*** SUPPLIED MATERIAL Section Begins ***
(** * Meridian CLI: turn-tree navigation and streaming display

    A shallow embedding of the core of the terminal client:
    - [models.py]      : [Turn], [TurnBlock], [PaginatedTurnsResponse];
    - [navigation.py]  : [NavigationState] and its four direction queries;
    - [api_client.py]  : the line loop of [APIClient.stream_turn] (SSE parser);
    - [screens/turn_browser.py] : initial load, [_do_navigate],
      [navigate_to_turn] and the four key actions;
    - [screens/streaming.py]    : [start_streaming] and [action_cancel],
      and the user message box written by [on_mount];
    - [screens/turn_browser.py] : also [update_display], the submission
      of a message and [submit_message];
    - [app.py]                  : the double Ctrl+C;
    - [logger.py]               : [cleanup_old_logs];
    - [screens/params_editor.py]: what the provider and model selects
      open on;
    - [screens/chat_list.py]    : loading, reloading and selecting.

    Python integers are [Z]; a Python [str] is a [string]; [None] in an
    optional field is [None]; a raised exception is the [Raise] arm of
    [result].  Methods that mutate [self] are functions on the state of
    their object.  A coroutine is cut at its [await]s: what the awaited
    call hands back (a value, an exception, a [CancelledError]) is an
    argument of the part that follows.  The libraries are taken by their
    documented behaviour: [asyncio] tasks and cancellation, Textual's
    [reactive] attributes and [dismiss], [rich.text.Text.append], and
    [json.loads], which is a parameter. *)

From Stdlib Require Import ZArith String List Bool Lia DecimalString Sorted.
From stdpp Require Import base option list strings.
Import ListNotations.
(** X15: in the script of a new generator every content scene lasts 5, 6
    or 7 seconds and every scene at most 8, and the record saved from it
    has a total duration between 16 and 86 seconds. *)
Theorem script_durations (path : text) (r r' : pdf_read) :
  let run := ScriptGenerator.generate_script r (ScriptGenerator.init path) in
  let data := fst (ScriptGenerator.save_script r' (snd run)) in
  Forall (fun sc => 5 <= duration sc <= 7) (content_scenes (fst run)) /\
  Forall (fun sc => duration sc <= 8) (fst run) /\
  16 <= total_duration data <= 86.
Proof.
  cbv zeta.
  pose proof (generate_script_state r (ScriptGenerator.init path)) as Hst.
  unfold ScriptGenerator.save_script.
  rewrite generate_script_scenes in *.
  cbn [ScriptGenerator.init ScriptGenerator.extractor ScriptGenerator.scenes] in *.
  fold (sections_of path r) in *.
  rewrite content_scenes_build.
  rewrite build_scenes_shape in *. cbn [app] in *.
  set (batch := content_batch (firstn 10 (sections_of path r)) 2) in *.
  assert (Hb : Forall (fun sc => 5 <= duration sc <= 7) batch)
    by apply content_batch_durations.
  assert (Hlen : length batch <= 10) by apply content_batch_at_most.
  pose proof (list_sum_bounds 5 7 batch Hb) as Hsum.
  rewrite Hst. cbn [truthy negb fst total_duration].
  rewrite Hst. unfold ScriptGenerator.sum_durations.
  rewrite sum_durations_from.
  assert (Htotal :
            list_sum
              (map duration
                 (ScriptGenerator.intro_scene ::
                  batch ++
                  [ScriptGenerator.conclusion_scene (2 + length batch)])) =
            8 + list_sum (map duration batch) + 8).
  { change (ScriptGenerator.intro_scene ::
            batch ++ [ScriptGenerator.conclusion_scene (2 + length batch)])
      with ([ScriptGenerator.intro_scene] ++
            batch ++ [ScriptGenerator.conclusion_scene (2 + length batch)]).
    rewrite !map_app, !list_sum_app. simpl. lia. }
  rewrite Htotal.
  repeat split; try lia; [exact Hb|].
  constructor; [cbn; lia|].
  apply Forall_app. split.
  - eapply Forall_impl; [|exact Hb]. intros sc Hsc. cbn beta in Hsc. lia.
  - repeat constructor.
Qed.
*** SUPPLIED MATERIAL Section Ends ***
• **INSTRUCTIONS TO FOLLOW**
Every line in the records above with the string "exception" in it should be shown.

• **WRITTEN REPLY**
    optional field is [None]; a raised exception is the [Raise] arm of
    call hands back (a value, an exception, a [CancelledError]) is an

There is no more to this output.